India’s high court on Monday rejected an appeal by Novartis AG (NYSE:NVS) to overturn a decision by the country’s patent authority that denies the Swiss drugmaker’s patent application for an updated version of its cancer drug Glivec.

The court invoked a 2005 Indian law that prohibits “evergreening” -- when pharmaceutical companies extend drug patents by making superficial modifications to existing drugs in an effort to extend the life of a patent.

But Novartis has argued in this six-year-old battle that the modified version of the drug is easier for the body to absorb and therefore substantially different.

"This ruling is a setback for patients that will hinder medical progress for diseases without effective treatment options," Ranjit Shahani, vice chairman and managing director of Novartis India Limited (BOM:500672), told the BBC.

The company responded to Monday’s ruling by saying it would invest “cautiously” in India in the future, according to IBN Line.

Glivec costs about $2,600 a month; the generic version sells in India for $175. India’s $26 billion generic pharmaceutical industry has become a major global player in cheap live-saving drugs. Major generic drug manufacturers, including Cipla Ltd. (NSE:CIPLA) and Lupin Limited (NSE:LUPIN), export drugs for treating fatal infections like AIDS, malaria and tuberculosis to poor countries. India is the second-largest source of generic drugs channeled through the UNICEF, according to the Associated Press.
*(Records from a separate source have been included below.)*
(** * Canonical protobuf-JSON encoders for the well-known types

    A shallow embedding of the Go package [jsonpb]: the name converters
    of [strs], the well-known-type marshalers ([marshalAny],
    [marshalDuration], [marshalTimestamp], [marshalFieldMask], ...) and
    the [JSONPb] marshaler of the gateway, with the properties the
    specification states about them.

    Go strings are byte sequences: they are [string] here, whose
    characters are the 8-bit [ascii].  Go's [int64] is [Z], with the
    wrap-around written where the source computes. *)

From Stdlib Require Import ZArith List Bool Ascii String Lia PrimFloat.
Import ListNotations.

Open Scope string_scope.
Open Scope Z_scope.

Set Warnings "-register-all".

(** ** Bytes *)

Abbreviation byte := ascii.

Definition byte_val (c : byte) : Z := Z.of_N (N_of_ascii c).

Definition byte_of_Z (z : Z) : byte := ascii_of_N (Z.to_N (z mod 256)).

(** [c -= k] and [c += k] on a Go [byte] wrap modulo 256. *)
Definition byte_sub (c : byte) (k : Z) : byte := byte_of_Z (byte_val c - k).
Definition byte_add (c : byte) (k : Z) : byte := byte_of_Z (byte_val c + k).

Definition byte_eqb (a b : byte) : bool := Ascii.eqb a b.

(** ** Package strs: identifier casing *)

Module strs.

Definition isASCIILower (c : byte) : bool :=
  (byte_val "a" <=? byte_val c) && (byte_val c <=? byte_val "z").

Definition isASCIIUpper (c : byte) : bool :=
  (byte_val "A" <=? byte_val c) && (byte_val c <=? byte_val "Z").

Definition isASCIIDigit (c : byte) : bool :=
  (byte_val "0" <=? byte_val c) && (byte_val c <=? byte_val "9").

(** The body of the loop of [JSONCamelCase]: [wasUnderscore] is the loop
    variable of the source, [s] the bytes still to read; the result is
    what the loop appends to [b]. *)
Fixpoint JSONCamelCase_loop (wasUnderscore : bool) (s : string) : string :=
  match s with
  | EmptyString => EmptyString
  | String c s' =>
      if negb (byte_eqb c "_") then
        let c' := if wasUnderscore && isASCIILower c
                  then byte_sub c (byte_val "a" - byte_val "A")
                  else c in
        String c' (JSONCamelCase_loop (byte_eqb c' "_") s')
      else
        JSONCamelCase_loop (byte_eqb c "_") s'
  end.

Definition JSONCamelCase (s : string) : string := JSONCamelCase_loop false s.

Fixpoint JSONSnakeCase (s : string) : string :=
  match s with
  | EmptyString => EmptyString
  | String c s' =>
      if isASCIIUpper c
      then String "_" (String (byte_add c (byte_val "a" - byte_val "A"))
                              (JSONSnakeCase s'))
      else String c (JSONSnakeCase s')
  end.

End strs.



(** ** The Go library functions the marshalers call *)

(** Package [strings]. *)
Module strings.

Definition HasSuffix (s suffix : string) : bool :=
  (String.length suffix <=? String.length s)%nat
  && String.eqb (substring (String.length s - String.length suffix)
                           (String.length suffix) s) suffix.

Definition TrimSuffix (s suffix : string) : string :=
  if HasSuffix s suffix
  then substring 0 (String.length s - String.length suffix) s
  else s.

Fixpoint Join (elems : list string) (sep : string) : string :=
  match elems with
  | [] => ""
  | [a] => a
  | a :: rest => a ++ sep ++ Join rest sep
  end.

(** [LastIndexByte s c]: the index of the last [c] in [s], [None] for
    Go's -1. *)
Fixpoint LastIndexByte (s : string) (c : byte) : option nat :=
  match s with
  | EmptyString => None
  | String d s' =>
      match LastIndexByte s' c with
      | Some i => Some (S i)
      | None => if byte_eqb d c then Some O else None
      end
  end.

End strings.

(** Package [fmt], for the two verbs of the duration format
    ["%s%d.%09d"], on [int64] arguments. *)
Module fmt.

Definition digit (d : Z) : byte := byte_of_Z (byte_val "0" + d).

(** The digits of [u], most significant first, in front of [acc]; an
    [int64] has at most 19 of them. *)
Fixpoint formatBits (fuel : nat) (u : Z) (acc : string) : string :=
  match fuel with
  | O => String (digit (u mod 10)) acc
  | S fuel' =>
      if 10 <=? u
      then formatBits fuel' (u / 10) (String (digit (u mod 10)) acc)
      else String (digit u) acc
  end.

Definition FormatUint (u : Z) : string := formatBits 19 u "".

Fixpoint zeros (n : nat) : string :=
  match n with
  | O => ""
  | S n' => String "0" (zeros n')
  end.

(** Left padding with ['0'] up to [width] bytes. *)
Definition padZeros (width : nat) (s : string) : string :=
  zeros (width - String.length s) ++ s.

(** [%d] *)
Definition Sprintf_d (z : Z) : string :=
  if z <? 0 then "-" ++ FormatUint (- z) else FormatUint z.

(** [%09d]: the sign counts in the width and comes before the zeros. *)
Definition Sprintf_09d (z : Z) : string :=
  if z <? 0 then "-" ++ padZeros 8 (FormatUint (- z))
  else padZeros 9 (FormatUint z).

End fmt.









(** Go's [int64] arithmetic wraps modulo 2^64. *)
Definition wrap64 (z : Z) : Z := (z + 2 ^ 63) mod 2 ^ 64 - 2 ^ 63.

(** Package [time], for [time.Unix(sec, nsec).UTC().Format(layout)] with
    the layout ["2006-01-02T15:04:05.000000000"]. *)
Module time.

(** An instant in UTC: seconds since the Unix epoch and the nanosecond
    within that second. *)
Record Time := mkTime { sec : Z; nsec : Z }.

Definition Unix (sec nsec : Z) : Time :=
  if (nsec <? 0) || (1000000000 <=? nsec) then
    let n := Z.quot nsec 1000000000 in
    let sec := wrap64 (sec + n) in
    let nsec := nsec - n * 1000000000 in
    if nsec <? 0
    then mkTime (wrap64 (sec - 1)) (nsec + 1000000000)
    else mkTime sec nsec
  else mkTime sec nsec.

Definition UTC (t : Time) : Time := t.

(** The day number of a date, counted from 1970-01-01: the conversion
    behind [time.Date(y, m, d, ...).Unix()]. *)
Definition days_from_civil (y m d : Z) : Z :=
  let y' := if m <=? 2 then y - 1 else y in
  let era := y' / 400 in
  let yoe := y' - era * 400 in
  let doy := (153 * (if 2 <? m then m - 3 else m + 9) + 2) / 5 + d - 1 in
  let doe := yoe * 365 + yoe / 4 - yoe / 100 + doy in
  era * 146097 + doe - 719468.

(** The proleptic Gregorian date of the day [days] after 1970-01-01, as
    [Time.Date] gives it in UTC: year, month (1..12), day of month. *)
Definition Date (days : Z) : Z * Z * Z :=
  let z := days + 719468 in
  let era := z / 146097 in
  let doe := z - era * 146097 in
  let yoe := (doe - doe / 1460 + doe / 36524 - doe / 146096) / 365 in
  let doy := doe - (365 * yoe + yoe / 4 - yoe / 100) in
  let mp := (5 * doy + 2) / 153 in
  let d := doy - (153 * mp + 2) / 5 + 1 in
  let m := if mp <? 10 then mp + 3 else mp - 9 in
  let y := yoe + era * 400 + (if m <=? 2 then 1 else 0) in
  (y, m, d).

(** [appendInt(b, x, width)]: the sign, then the digits padded with
    zeros to [width]. *)
Definition appendInt (x : Z) (width : nat) : string :=
  if x <? 0 then "-" ++ fmt.padZeros width (fmt.FormatUint (- x))
  else fmt.padZeros width (fmt.FormatUint x).

(** [t.Format("2006-01-02T15:04:05.000000000")] *)
Definition Format_2006_01_02T15_04_05_000000000 (t : Time) : string :=
  let '(year, month, day) := Date (sec t / 86400) in
  let r := sec t mod 86400 in
  appendInt year 4 ++ "-" ++ appendInt month 2 ++ "-" ++ appendInt day 2
  ++ "T" ++ appendInt (r / 3600) 2 ++ ":" ++ appendInt ((r / 60) mod 60) 2
  ++ ":" ++ appendInt (r mod 60) 2
  ++ "." ++ fmt.padZeros 9 (fmt.FormatUint (nsec t)).

End time.

(** Package [unicode/utf8]: the validity test behind the error of the
    encoder's [WriteString]. *)
Module utf8.

Definition between (lo hi : Z) (c : byte) : bool :=
  (lo <=? byte_val c) && (byte_val c <=? hi).

Definition cont (c : byte) : bool := between 128 191 c.

Fixpoint ValidString (s : string) : bool :=
  match s with
  | EmptyString => true
  | String b0 s1 =>
      if byte_val b0 <? 128 then ValidString s1
      else if between 194 223 b0 then
        match s1 with
        | String b1 s2 => cont b1 && ValidString s2
        | _ => false
        end
      else if between 224 239 b0 then
        match s1 with
        | String b1 (String b2 s3) =>
            (if byte_val b0 =? 224 then between 160 191 b1
             else if byte_val b0 =? 237 then between 128 159 b1
             else cont b1)
            && cont b2 && ValidString s3
        | _ => false
        end
      else if between 240 244 b0 then
        match s1 with
        | String b1 (String b2 (String b3 s4)) =>
            (if byte_val b0 =? 240 then between 144 191 b1
             else if byte_val b0 =? 244 then between 128 143 b1
             else cont b1)
            && cont b2 && cont b3 && ValidString s4
        | _ => false
        end
      else false
  end.

End utf8.

(** Package [protoreflect]: names. *)
Module protoreflect.

Definition FullName := string.
Definition Name := string.
Definition FieldNumber := Z.

Definition isLetter (c : byte) : bool :=
  byte_eqb c "_" || strs.isASCIILower c || strs.isASCIIUpper c.

Definition isLetterDigit (c : byte) : bool :=
  isLetter c || strs.isASCIIDigit c.

(** Go's [s[i:]]. *)
Fixpoint drop (i : nat) (s : string) : string :=
  match i, s with
  | O, _ => s
  | S i', EmptyString => EmptyString
  | S i', String _ s' => drop i' s'
  end.

Fixpoint identTail (s : string) : nat :=
  match s with
  | EmptyString => O
  | String c s' => if isLetterDigit c then S (identTail s') else O
  end.

(** [consumeIdent s]: the length of the identifier [s] starts with,
    [None] for Go's -1. *)
Definition consumeIdent (s : string) : option nat :=
  match s with
  | EmptyString => None
  | String c s' => if isLetter c then Some (S (identTail s')) else None
  end.

(** The loop of [FullName.IsValid]: while [len(s) > i], a dot and an
    identifier.  Every round moves [i] on, so [length s] rounds are
    enough. *)
Fixpoint IsValid_loop (fuel : nat) (s : string) (i : nat) : bool :=
  if (String.length s <=? i)%nat then true
  else
    match fuel with
    | O => false
    | S fuel' =>
        match get i s with
        | Some c =>
            if negb (byte_eqb c ".") then false
            else
              match consumeIdent (drop (S i) s) with
              | None => false
              | Some n => IsValid_loop fuel' s (S i + n)
              end
        | None => false
        end
    end.

Definition FullName_IsValid (s : FullName) : bool :=
  match consumeIdent s with
  | None => false
  | Some i => IsValid_loop (String.length s) s i
  end.

Definition FullName_Parent (n : FullName) : FullName :=
  match strings.LastIndexByte n "." with
  | Some i => substring 0 i n
  | None => ""
  end.

Definition FullName_Name (n : FullName) : Name :=
  match strings.LastIndexByte n "." with
  | Some i => drop (S i) n
  | None => n
  end.

End protoreflect.

(** ** Regular expressions, for the byte-level contracts of the output *)

Module regexp.

Inductive regex :=
| Void
| Eps
| Class (p : byte -> bool)
| Cat (r1 r2 : regex)
| Alt (r1 r2 : regex)
| Star (r : regex).

Definition Chr (c : byte) : regex := Class (byte_eqb c).
Definition Opt (r : regex) : regex := Alt Eps r.
Definition Plus (r : regex) : regex := Cat r (Star r).

Fixpoint Rep (n : nat) (r : regex) : regex :=
  match n with
  | O => Eps
  | S n' => Cat r (Rep n' r)
  end.

Fixpoint nullable (r : regex) : bool :=
  match r with
  | Void => false
  | Eps => true
  | Class _ => false
  | Cat r1 r2 => nullable r1 && nullable r2
  | Alt r1 r2 => nullable r1 || nullable r2
  | Star _ => true
  end.

Fixpoint deriv (c : byte) (r : regex) : regex :=
  match r with
  | Void => Void
  | Eps => Void
  | Class p => if p c then Eps else Void
  | Cat r1 r2 =>
      if nullable r1
      then Alt (Cat (deriv c r1) r2) (deriv c r2)
      else Cat (deriv c r1) r2
  | Alt r1 r2 => Alt (deriv c r1) (deriv c r2)
  | Star r1 => Cat (deriv c r1) (Star r1)
  end.

(** [MatchString r s]: the whole of [s] is in the language of [r]
    (the expressions of the contracts are anchored with [^] and [$]). *)
Fixpoint MatchString (r : regex) (s : string) : bool :=
  match s with
  | EmptyString => nullable r
  | String c s' => MatchString (deriv c r) s'
  end.

(** The language of an expression. *)
Inductive matches : regex -> string -> Prop :=
| MEps : matches Eps ""
| MClass p c : p c = true -> matches (Class p) (String c "")
| MCat r1 r2 s1 s2 :
    matches r1 s1 -> matches r2 s2 -> matches (Cat r1 r2) (s1 ++ s2)
| MAltL r1 r2 s : matches r1 s -> matches (Alt r1 r2) s
| MAltR r1 r2 s : matches r2 s -> matches (Alt r1 r2) s
| MStar0 r : matches (Star r) ""
| MStarS r s1 s2 :
    matches r s1 -> matches (Star r) s2 -> matches (Star r) (s1 ++ s2).

Definition digit : regex := Class strs.isASCIIDigit.

(** [(\.[0-9]{3}|\.[0-9]{6}|\.[0-9]{9})?] *)
Definition fraction : regex :=
  Opt (Alt (Cat (Chr ".") (Rep 3 digit))
      (Alt (Cat (Chr ".") (Rep 6 digit))
           (Cat (Chr ".") (Rep 9 digit)))).

(** [^-?[0-9]+(\.[0-9]{3}|\.[0-9]{6}|\.[0-9]{9})?s$] *)
Definition duration_text : regex :=
  Cat (Opt (Chr "-")) (Cat (Plus digit) (Cat fraction (Chr "s"))).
Fights over alleged evergreening erupt periodically. In August for example, Indianapolis-based Eli Lilly & Co. (NYSE: LLY) won a battle to keep its patent on chemotherapy drug pemetrexed that it sells under the brand name Alimta. Teva Pharmaceutical Industries Ltd. (ADR: TEVA), headquartered in Petah Tikva, Israel, and two privately held drugmakers had challenged the validity of Lilly's patent, arguing that pemetrexed was too similar to earlier patented compounds.

Pharmaceutical companies have long argued that the incentive for creating new drugs is that they retain exclusive rights to sell their inventions for a period of time that’s long enough to recover the cost of their investment, and then make a profit off the venture. Bringing a new drug to market takes over a decade and costs about $1.3 billion, according to Josh Bloom, director of chemical and pharmaceutical sciences at the American Council on Science and Health. Bloom said in a Wall Street Journal piece from January 2012 that the length of time drugmakers retain exclusive rights has declined from 17 years in the late '60s to 11 years.

In the same piece, Els Toreele, director of the Access to Essential Medicines Initiative of the Open Society Foundation's Public Health Program, said patent duration and scope has grown since the '80s and that increasingly new drugs are earning patents despite being no better than their existing versions.